Meeting young farmers’ ambitions: a condition for the success of the new CAP

European Court of Auditors
#ECAjournal
Published in
8 min readAug 2, 2021

By Diana Lenzi, European Council of Young Farmers (CEJA)

Picking apples in an orchard in Slovenia. Source: CEJA.

The Conseil Européen des Jeunes Agriculteurs (CEJA) is the EU’s main interest group for young farmers and has considerable interest in a CAP that will help them realise their ambitions in agriculture. CEJA presents itself as a forum for dialogue between Europe’s next generation of farmers and key decision-makers. Diana Lenzi is a young farmer from Tuscany, where she manages her family’s winery since 2008. Recently elected as the new president of CEJA, she presents some of the key perspectives of her organisation on the new CAP, which, in her view, is crucial for generational renewal and farming practices that are economically, socially and environmentally sustainable for both producers and consumers of agricultural products.
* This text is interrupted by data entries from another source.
(* ===== verification/EventLogs.v ===== *)
(** * Extracting logs (libraries/shared/logs/extractor.go,
    libraries/shared/repository, libraries/shared/transactions,
    libraries/shared/fetcher/log_fetcher.go,
    pkg/eth/datastore/postgres/repositories)

    The extractor walks over the headers not checked yet, fetches the logs of
    the watched addresses and topics, stores their transactions and the logs,
    and counts the header as checked.  Its tables are those of HeaderSync. *)

From S2P Require Import Prelude GoInt Geth Sql StorageDecode BlockChain HeaderSync.

(** ** Data *)

(** core.HeaderSyncLog *)
Record HeaderSyncLog : Type := mkHeaderSyncLog {
  hsl_ID : Z; hsl_HeaderID : Z; hsl_Log : types_Log; hsl_Transformed : bool }.

(** transformer.EventTransformerConfig *)
Record EventTransformerConfig : Type := mkConfig {
  TransformerName : string;
  ContractAddresses : list string;
  ContractAbi : string;
  Topic : string;
  StartingBlockNumber : Z;
  EndingBlockNumber : Z
}.

(** [log.MarshalJSON]; the column is not read back by the code modelled. *)
Class LogJSON := { log_MarshalJSON : types_Log → result bytes }.

Definition err_fk : error := Driver "pq: insert violates foreign key constraint".

Section Repositories.
Context `{GethCommon} `{LogJSON}.

(** ** libraries/shared/repository/address_repository.go *)

Definition getChecksumAddress (address : string) : string := Address_Hex (HexToAddress address).

(** The CTE inserts; the SELECT does not see what it inserted. *)
Definition getOrCreateAddressQuery (checksumAddress hashedAddress : string) (d : HeaderDB)
    (q : gmap string Z) : list Z * HeaderDB * gmap string Z :=
  let '(inserted, rows, q) := insert_ignore "public.addresses"
    (λ r, bool_decide (ad_Address r = checksumAddress))
    (λ id, mkAddressRow id checksumAddress hashedAddress) (addresses d) q in
  let existing := map ad_ID (filter (λ r, ad_Address r = checksumAddress) (addresses d)) in
  (existing ++ inserted, set_addresses rows d, q).

Definition GetOrCreateAddress (address : string) : DB HeaderDB Z :=
  let checksumAddress := getChecksumAddress address in
  let hashedAddress := Hash_String (HexToKeccak256Hash checksumAddress) in
  scan_one (exec_auto (getOrCreateAddressQuery checksumAddress hashedAddress)).

Definition GetOrCreateAddressInTransaction (address : string) : DB HeaderDB Z :=
  let checksumAddress := getChecksumAddress address in
  let hashedAddress := Hash_String (HexToKeccak256Hash checksumAddress) in
  scan_one (exec (getOrCreateAddressQuery checksumAddress hashedAddress)).

Definition GetAddressByID (id : Z) : DB HeaderDB string :=
  scan_one (select_auto (λ d, map ad_Address (filter (λ r, ad_ID r = id) (addresses d)))).

(** ** header_sync_log_repository.go *)

Definition buildTopics (log : types_Log) : list bytes := tl_Topics log.

Definition insertion_log (headerID addressID : Z) (topics : list bytes) (log : types_Log) (raw : bytes)
    (id : Z) : log_row :=
  mkLogRow id headerID addressID topics (tl_Data log) (tl_BlockNumber log)
    (Hash_String (tl_BlockHash log)) (Hash_String (tl_TxHash log)) (tl_TxIndex log) (tl_Index log) raw false.

Definition has_header (headerID : Z) (d : HeaderDB) : bool :=
  existsb (λ r, bool_decide (hr_ID r = headerID)) (headers d).
Definition has_address (addressID : Z) (d : HeaderDB) : bool :=
  existsb (λ r, bool_decide (ad_ID r = addressID)) (addresses d).

Definition insertHeaderSyncLogQuery (headerID addressID : Z) (topics : list bytes) (log : types_Log)
    (raw : bytes) (d : HeaderDB) (q : gmap string Z) : result (unit * HeaderDB) * gmap string Z :=
  let '(_, rows, q) := insert_ignore "public.header_sync_logs"
    (λ r, bool_decide (log_key r = (headerID, tl_TxIndex log, tl_Index log)))
    (insertion_log headerID addressID topics log raw) (sync_logs d) q in
  if has_header headerID d && has_address addressID d then (Ok (tt, set_logs rows d), q)
  else (Err err_fk, q).

(** The columns are a bigint and two integers. *)
Definition log_in_range (log : types_Log) : bool :=
  (tl_BlockNumber log <? 2 ^ 63) && (tl_TxIndex log <? 2 ^ 31) && (tl_Index log <? 2 ^ 31).

Definition insertLog (headerID : Z) (log : types_Log) : DB HeaderDB unit :=
  let topics := buildTopics log in
  raw <-- db_lift (log_MarshalJSON log) ;;
  addressID <-- GetOrCreateAddressInTransaction (Address_Hex (tl_Address log)) ;;
  if log_in_range log then exec_check (insertHeaderSyncLogQuery headerID addressID topics log raw)
  else reject (Driver "pq: integer out of range").

Definition CreateHeaderSyncLogs (headerID : Z) (logs : list types_Log) : DB HeaderDB unit :=
  transact (db_for (insertLog headerID) logs).

(** The rows are read to the end: [rows.Err] is not looked at, and a
    connection lost between two rows is not modelled.  The query has no ORDER BY. *)
Definition GetUntransformedHeaderSyncLogs `{RowOrder} : DB HeaderDB (list HeaderSyncLog) :=
  rows <-- select_rows_auto (λ d, filter (λ r, lg_Transformed r = false) (sync_logs d)) ;;
  db_collect (λ rawLog,
    let logTopics := map BytesToHash (lg_Topics rawLog) in
    address <-- GetAddressByID (lg_Address rawLog) ;;
    let reconstructedLog := mkTypesLog (HexToAddress address) logTopics (lg_Data rawLog)
      (lg_BlockNumber rawLog) (HexToHash (lg_TxHash rawLog)) (lg_TxIndex rawLog)
      (HexToHash (lg_BlockHash rawLog)) (lg_LogIndex rawLog) false in
    db_ret (mkHeaderSyncLog (lg_ID rawLog) (lg_HeaderID rawLog) reconstructedLog (lg_Transformed rawLog)))
    rows.

(** ** header_sync_receipt_repository.go *)

Definition CreateHeaderSyncReceiptInTx (headerID transactionID : Z) (receipt : Receipt) : DB HeaderDB Z :=
  addressID <-- GetOrCreateAddressInTransaction (rc_ContractAddress receipt) ;;
  exec_check (λ d q,
    let '(id, rows, q) := upsert_rows "public.header_sync_receipts"
      (λ r, bool_decide ((rs_HeaderID r, rs_TxID r) = (headerID, transactionID)))
      (λ id, mkRctSync id headerID transactionID addressID receipt)
      (λ r, mkRctSync (rs_ID r) (rs_HeaderID r) (rs_TxID r) addressID receipt)
      rs_ID (sync_receipts d) q in
    if has_header headerID d && existsb (λ t, bool_decide (ts_ID t = transactionID)) (sync_transactions d)
       && has_address addressID d
    then (Ok (id, set_rcts rows d), q) else (Err err_fk, q)).

End Repositories.

(** ** checked_headers_repository.go *)

Definition set_check_count (n : Z) (r : header_row) : header_row :=
  mkHeaderRow (hr_ID r) (hr_BlockNumber r) (hr_Hash r) (hr_Raw r) (hr_Timestamp r) n
    (hr_NodeID r) (hr_Fingerprint r).

Definition MarkHeaderChecked (headerID : Z) : DB HeaderDB unit :=
  modify_auto (λ d, set_headers (map (λ r,
    if bool_decide (hr_ID r = headerID) then set_check_count (hr_CheckCount r + 1) r else r) (headers d)) d).

Definition MarkHeadersUnchecked (startingBlockNumber : Z) : DB HeaderDB unit :=
  modify_auto (λ d, set_headers (map (λ r,
    if startingBlockNumber <=? hr_BlockNumber r then set_check_count 0 r else r) (headers d)) d).

Definition unchecked (Node_ID : string) (startingBlockNumber checkCount : Z) (r : header_row) : bool :=
  (hr_CheckCount r <? checkCount) && (startingBlockNumber <=? hr_BlockNumber r) &&
  bool_decide (hr_Fingerprint r = Node_ID).

(** The columns selected: id, block_number and hash. *)
Definition scan_header (r : header_row) : Header :=
  mkHeader (hr_ID r) (hr_BlockNumber r) (hr_Hash r) [] "".

Definition UncheckedHeaders (Node_ID : string) (startingBlockNumber endingBlockNumber checkCount : Z)
    : DB HeaderDB (list Header) :=
  if endingBlockNumber =? -1 then
    select_auto (λ d, map scan_header
      (filter (λ r, unchecked Node_ID startingBlockNumber checkCount r) (headers d)))
  else
    select_auto (λ d, map scan_header
      (filter (λ r, unchecked Node_ID startingBlockNumber checkCount r ∧ hr_BlockNumber r ≤ endingBlockNumber)
         (headers d))).

(** ** libraries/shared/transactions/syncer.go *)

Fixpoint unique_loop (seen : gset bytes) (logs : list types_Log) : list bytes :=
  match logs with
  | [] => []
  | log :: logs =>
      if decide (tl_TxHash log ∈ seen) then unique_loop seen logs
      else tl_TxHash log :: unique_loop ({[tl_TxHash log]} ∪ seen) logs
  end.

Definition getUniqueTransactionHashes (logs : list types_Log) : list bytes := unique_loop ∅ logs.

Definition RecheckHeaderCap : Z := 5.

Section Extractor.
Context `{GethCommon} `{LogJSON}.
Context (Node_ID : string).

(** core.BlockChain *)
Context (GetEthLogsWithCustomQuery : FilterQuery → result (list types_Log)).
Context (GetTransactions : list bytes → result (list TransactionModel)).

Definition SyncTransactions (headerID : Z) (logs : list types_Log) : DB HeaderDB unit :=
  let transactionHashes := getUniqueTransactionHashes logs in
  if (length transactionHashes <? 1)%nat then db_ret tt
  else
    transactions <-- db_lift (GetTransactions transactionHashes) ;;
    CreateTransactions headerID transactions.

(** ** libraries/shared/fetcher/log_fetcher.go *)

Definition FetchLogs (addresses topic0s : list bytes) (header : Header) : result (list types_Log) :=
  GetEthLogsWithCustomQuery (mkFilterQuery (HexToHash (hd_Hash header)) addresses [topic0s]).

(** ** libraries/shared/logs/extractor.go *)

(** datastore.CheckedLogsRepository; the repository has no implementation. *)
Record CheckedLogsRepository : Type := {
  AlreadyWatchingLog : list string → string → DB HeaderDB bool;
  MarkLogWatched : list string → string → DB HeaderDB unit
}.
Young farmers are key to addressing the new CAP’s objectives

Generational renewal in agriculture has been on the EU political agenda for over two decades. As farm demographics continue their steady decline, never has the need for young farmers been so pressing. With the new Common Agriculture Policy (CAP), Member States will be at the forefront of determining whether common objectives can be achieved in the future through their National Strategic Plans. Without young farmers, who will be able to tap into the climate mitigation potential of agriculture and deliver on climate neutrality by 2050? How will the EU even realise its commitments to negative emissions after 2050? Without generational renewal in agriculture, who will build production strategies enabling resilient and sustainable food systems? Most importantly, how will the EU ensure rural areas are not left behind in the whole process? These are only a few question marks, but they illustrate with great accuracy the vital importance of attracting and sustaining young farmers in the future CAP.

Generational renewal: a cross-cutting objective…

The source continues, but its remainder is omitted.